Следующая часть этой главы могла бы быть названа «Заметки на полях». Она состоит из законченных и незаконченных, опубликованных и неопубликованных, шутливых или гневных работ и отдельных высказываний Аркадия Белинкова.
Аркадий Белинков
Двойной портрет Юрия Олеши и Виктора Шкловского
Правда искусства может не совпадать с истиной жизни, и художник может ошибаться; для искусства это значения не имеет. Для искусства имеет значение не правда жизни, а уверенность в своей правоте. Поэтому, несмотря на отнюдь не бесспорное утверждение одних людей, что Бог есть, и столь же проблематичное утверждение, что Бога нет, картина Луки Кранаха «Распятие» прекрасна и нравится и тем и другим, независимо от согласия с художником из-за бесспорного художественного аргумента.
<…>
Юрий Олеша. Если положить историю литературного творчества Юрия Олеши рядом с историей советской литературы, для которой он так много сделал, то станет ясным, как точно Юрий Олеша повторил горы и пропасти своего века, как оба они писали хорошо или плохо в хорошие и плохие годы.
Он был слабым, жалким, талантливым человеком, и он ничего не открыл, чего не открыла бы история литературы, чего не открыли бы за него. Он не возражал времени и его искусству. Он всегда был согласен. Он ничего не нашел, ни на чем не настоял, ни в чем не переубедил никого. У него не было своего определенного и независимого взгляда на жизнь и не было равных отношений с миром. Он не спорил со Вселенной. Он лишь старался попасть в хороший полк.
Я расскажу вам о смерти поэта.
Юрий Олеша умер так, как скорбно сообщается в некрологах: «после продолжительной и тяжелой болезни».
Он болел двадцать шесть лет, и когда вскрыли его архив, мы стояли растерянные и испуганные, не понимая, как двадцать шесть лет жил этот человек, скончавшийся после продолжительной и тяжелой болезни бесплодия, беспомощности, пустоты и страха.
За месяц до его смерти я сидел на железной бочке во дворе облитого солнцем писательского двора и, щурясь, смотрел на высокий балкон. На балконе стоял Юрий Олеша. Я помахал ему рукой. Он помахал мне. Я сидел на железной бочке посреди писательского двора (тогда я еще не был даже членом Союза писателей), и одиннадцать этажей писательских жен презирало меня.

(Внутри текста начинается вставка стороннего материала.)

(** The leaves of an equation between encoded records. *)
Ltac equal_leaves :=
  repeat match goal with
  | H : canonical (JString _) = canonical (JString _) |- _ => cbn [canonical] in H
  | H : canonical (JNumber _) = canonical (JNumber _) |- _ => apply integer_identified in H
  | H : canonical (JBool _) = canonical (JBool _) |- _ => cbn [canonical] in H
  | H : JString _ = JString _ |- _ => apply JString_inj in H
  | H : text_of _ = text_of _ |- _ => apply text_of_inj in H
  | H : JBool _ = JBool _ |- _ => injection H as H
  end.

(** The members of an equation between objects of one shape. *)
Ltac equal_members H :=
  apply canonical_fields in H; [|reflexivity|distinct_keys];
  repeat (let E := fresh "E" in apply Forall2_cons in H as [E H];
          cbn [snd fst member ascii_member number_member text_member time_member] in E);
  clear H.

(** ** Names *)

#[local] Instance retryable_inj : Inj (=) (=) policy_retryable_name.
Proof. distinct_names. Qed.
#[local] Instance mode_inj : Inj (=) (=) mode_name.
Proof. distinct_names. Qed.
#[local] Instance decision_mode_inj : Inj (=) (=) decision_mode_name.
Proof. distinct_names. Qed.
#[local] Instance predicate_kind_inj : Inj (=) (=) predicate_kind_name.
Proof. distinct_names. Qed.
#[local] Instance outcome_inj : Inj (=) (=) outcome_name.
Proof. distinct_names. Qed.
#[local] Instance status_inj : Inj (=) (=) status_name.
Proof. distinct_names. Qed.
#[local] Instance rule_reason_inj : Inj (=) (=) rule_reason_name.
Proof. distinct_names. Qed.
#[local] Instance policy_unavailable_inj : Inj (=) (=) policy_unavailable_name.
Proof. distinct_names. Qed.
#[local] Instance job_status_inj : Inj (=) (=) job_status_name.
Proof. distinct_names. Qed.
#[local] Instance disposition_inj : Inj (=) (=) disposition_name.
Proof. distinct_names. Qed.
#[local] Instance selection_state_inj : Inj (=) (=) selection_state_name.
Proof. distinct_names. Qed.

(** ** References *)

Abbreviation anything := (fun _ => True).

Ltac same_record x y :=
  intros _ _ E; equal_members E; equal_leaves; destruct x, y; simpl in *; by subst.

#[local] Instance scope_identified : Identified scope_json anything.
Proof. intros x y. same_record x y. Qed.
#[local] Instance candidate_identified : Identified candidate_json anything.
Proof. intros x y. same_record x y. Qed.
#[local] Instance policy_identified : Identified policy_json anything.
Proof. intros x y. same_record x y. Qed.
#[local] Instance selection_identified : Identified selection_json anything.
Proof. intros x y. same_record x y. Qed.
#[local] Instance request_identified : Identified request_json anything.
Proof. intros x y. same_record x y. Qed.
#[local] Instance job_identified : Identified job_json anything.
Proof. intros x y. same_record x y. Qed.
#[local] Instance snapshot_identified : Identified snapshot_json anything.
Proof. intros x y. same_record x y. Qed.
#[local] Instance evaluation_identified : Identified evaluation_json anything.
Proof. intros x y. same_record x y. Qed.

#[local] Instance approval_identified : Identified (digest_json "approvalId") anything.
Proof. intros x y. same_record x y. Qed.
#[local] Instance decision_input_identified : Identified (digest_json "decisionInputRequestId") anything.
Proof. intros x y. same_record x y. Qed.
#[local] Instance authority_identified : Identified (digest_json "authoritySnapshotId") anything.
Proof. intros x y. same_record x y. Qed.

(** A list of values none of which needs a condition. *)
Lemma anything_holds {A} (l : list A) : Forall anything l.
Proof. by apply Forall_true. Qed.

(** Turns the equations that are left into equations between fields. *)
Ltac equal_fields :=
  equal_leaves;
  repeat match goal with
  | H : canonical (scope_json _) = _ |- _ => apply scope_identified in H; [|exact I..]
  | H : canonical (candidate_json _) = _ |- _ => apply candidate_identified in H; [|exact I..]
  | H : canonical (policy_json _) = _ |- _ => apply policy_identified in H; [|exact I..]
  | H : canonical (selection_json _) = _ |- _ => apply selection_identified in H; [|exact I..]
  | H : canonical (request_json _) = _ |- _ => apply request_identified in H; [|exact I..]
  | H : canonical (job_json _) = _ |- _ => apply job_identified in H; [|exact I..]
  | H : canonical (snapshot_json _) = _ |- _ => apply snapshot_identified in H; [|exact I..]
  | H : canonical (evaluation_json _) = _ |- _ => apply evaluation_identified in H; [|exact I..]
  | H : time_text _ = time_text _ |- _ => apply time_text_inj in H; [|assumption..]
  | H : ?name ?x = ?name ?y :> string |- _ => apply (inj name) in H
  end.

#[local] Instance retryable_identified :
  Identified (fun e => JString (text_of (policy_retryable_name e))) anything.
Proof. intros x y _ _ E. equal_leaves. by apply (inj _) in E. Qed.

#[local] Instance limits_identified : Identified limits_json anything.
Proof.
  intros x y _ _ E. equal_members E. equal_leaves.
  apply (identified_list _ _ retryable_identified) in E9; [|apply anything_holds..].
  destruct x, y; simpl in *; by subst.
Qed.

#[local] Instance request_definition_identified :
  Identified request_definition_json (fun value => PolicyEvaluationRequestDefinitionSchema value = true).
Proof.
  intros x y Hx Hy E. unfold PolicyEvaluationRequestDefinitionSchema in *. rewrite !andb_true_iff in *.
  destruct Hx as [[[_ Hx] _] _], Hy as [[[_ Hy] _] _]. 
  equal_members E. equal_fields. apply limits_identified in E4; [|exact I..].
  destruct x, y; simpl in *; by subst.
Qed.

#[local] Instance planned_identified :
  Identified planned_json (fun value => PlannedReleasePolicyEvaluationSchema value = true).
Proof.
  intros x y Hx Hy E. unfold PlannedReleasePolicyEvaluationSchema in *. rewrite !andb_true_iff in *.
  equal_members E. equal_fields. apply request_definition_identified in E1; [|tauto..].
  destruct x, y; simpl in *; by subst.
Qed.

#[local] Instance publisher_identified :
  Identified publisher_json (fun value => ReleaseDecisionPublisherReceiptSchema value = true).
Proof.
  intros x y Hx Hy E. unfold ReleaseDecisionPublisherReceiptSchema, UtcMillisecondTextSchema in *.
  rewrite !andb_true_iff in *. destruct Hx as [[[[[_ [Hx _]] _] _] _] _], Hy as [[[[[_ [Hy _]] _] _] _] _].
  unfold publisher_json in E. destruct x as [xi [] xt xc xr], y as [yi [] yt yc yr];
    cbn [publisher_principalType publisher_authenticatedAt] in *;
    equal_members E; equal_fields; simpl in *; subst; discriminate || done.
Qed.

(** ** Inputs and findings *)

#[local] Instance input_identified `{UnicodeNormalization} `{NativeTextEncoder} :
  Identified input_definition_json (fun value => ReleaseDecisionInputDefinitionSchema value = true).
Proof.
  intros x y Hx Hy E. unfold ReleaseDecisionInputDefinitionSchema in Hx, Hy. rewrite !andb_true_iff in Hx, Hy.
  rewrite forallb_Forall in Hx, Hy. destruct_and!.
  equal_members E. equal_fields. equal_members E9. equal_fields.
  match goal with Ep : canonical (publisher_json _) = _ |- _ => apply publisher_identified in Ep; [|assumption..] end.
  match goal with El : canonical (JArray _) = _ |- _ =>
    apply (identified_list _ _ planned_identified) in El; [|assumption..] end.
  destruct x as [xi xc xs xr xo xm xp xf xu [] xe], y as [yi yc ys yr yo ym yp yf yu [] ye]; simpl in *; by subst.
Qed.

#[local] Instance rule_finding_identified : Identified rule_finding_json anything.
Proof.
  intros x y _ _ E. equal_members E. equal_fields.
  apply (identified_list _ _ approval_identified) in E7; [|apply anything_holds..].
  destruct x, y; simpl in *; by subst.
Qed.

(** Two objects of which one has a member the other lacks. *)
Ltac different_keys E :=
  first [apply (canonical_has_key (text_of "job")) in E; vm_compute in E; discriminate E
        |apply (canonical_has_key (text_of "jobStatus")) in E; vm_compute in E; discriminate E
        |apply (canonical_has_key (text_of "snapshot")) in E; vm_compute in E; discriminate E].

#[local] Instance policy_finding_identified : Identified policy_finding_json anything.
Proof.
  intros [xp xr xm xs] [yp yr ym ys] _ _ E. unfold policy_finding_json in E.
  destruct xs as [xj xn xe xc xl|xw xj xt xn], ys as [yj yn ye yc yl|yw yj yt yn];
    cbn [finding_policy finding_request finding_mode finding_state app] in E.
  - equal_members E. equal_fields. apply (identified_list _ _ rule_finding_identified) in E8; [|apply anything_holds..].
    by subst.
  - apply (canonical_member _ _ 3 3 (text_of "state") (JString (text_of "evaluated")) (JString (text_of "unavailable")))
      in E; [discriminate E| |reflexivity|reflexivity]. destruct yj, yt, yn; cbn [optional_member app]; distinct_keys.
  - apply (canonical_member _ _ 3 3 (text_of "state") (JString (text_of "unavailable")) (JString (text_of "evaluated")))
      in E; [discriminate E|distinct_keys|reflexivity|reflexivity].
  - destruct xj, xt, xn, yj, yt, yn; cbn [optional_member app] in E; first [different_keys E | idtac];
      equal_members E; equal_fields; by subst.
Qed.

(** ** Jobs and decisions *)

#[local] Instance job_definition_identified : Identified job_definition_json anything.
Proof. intros x y _ _ E. equal_members E. equal_fields. destruct x, y; simpl in *; by subst. Qed.

#[local] Instance decision_identified `{UnicodeNormalization} `{NativeTextEncoder} :
  Identified decision_definition_json (fun value => ReleaseDecisionDefinitionSchema value = true).
Proof.
  intros x y Hx Hy E. unfold ReleaseDecisionDefinitionSchema in Hx, Hy. rewrite !andb_true_iff in Hx, Hy.
  destruct_and!. equal_members E. equal_fields.
  match goal with Ep : canonical (publisher_json _) = _ |- _ => apply publisher_identified in Ep; [|assumption..] end.
  match goal with Ei : canonical (digest_json "decisionInputRequestId" _) = _ |- _ =>
    apply decision_input_identified in Ei; [|exact I..] end.
  match goal with Ea : canonical (digest_json "authoritySnapshotId" _) = _ |- _ =>
    apply authority_identified in Ea; [|exact I..] end.
  match goal with El : canonical (JArray (policy_finding_json <$> _)) = _ |- _ =>
    apply (identified_list _ _ policy_finding_identified) in El; [|apply anything_holds..] end.
  destruct x, y; simpl in *; by subst.
Qed.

Олеша бросил окурок, стараясь попасть мне в глаз. Потом махнул рукой и ушел. Я уже знал, что он махнул рукой на все сразу: на Вселенную, на писательских жен, на международное положение, на книгу о нем, которую я писал, и на бочку, закатившуюся в Замоскворечье. Но я заметил, что рука, махнув, остановилась на некотором расстоянии от бедра. Между ней и смертью поэта осталось небольшое пространство, которое, я знал, Юрий Олеша заполнит литературой. <…>
Вечером он позвонил мне.
— О чем Вы думали во дворе? О моей смерти?
— Нет, — сказал я, не наврав, — нет. Я думал о том, как Вы пишете свою смерть. Портсигар около глаза, отблеск на стекле глаза… То есть не так, конечно, а вообще, как Вы пишете, зачеркиваете, живете. Понимаете?
— …Да, да, — сказал Олеша, — возможны варианты: медленно расширяется и останавливается зрачок. Правда, хорошо? Нет, лучше так: маленький, выпуклый шар глаза… А? Как Вы думаете?
Двадцать шесть лет писатель уверял, что литература — это метафора, психологизм, неологизм. Потом понял, какую роль играет эвфония.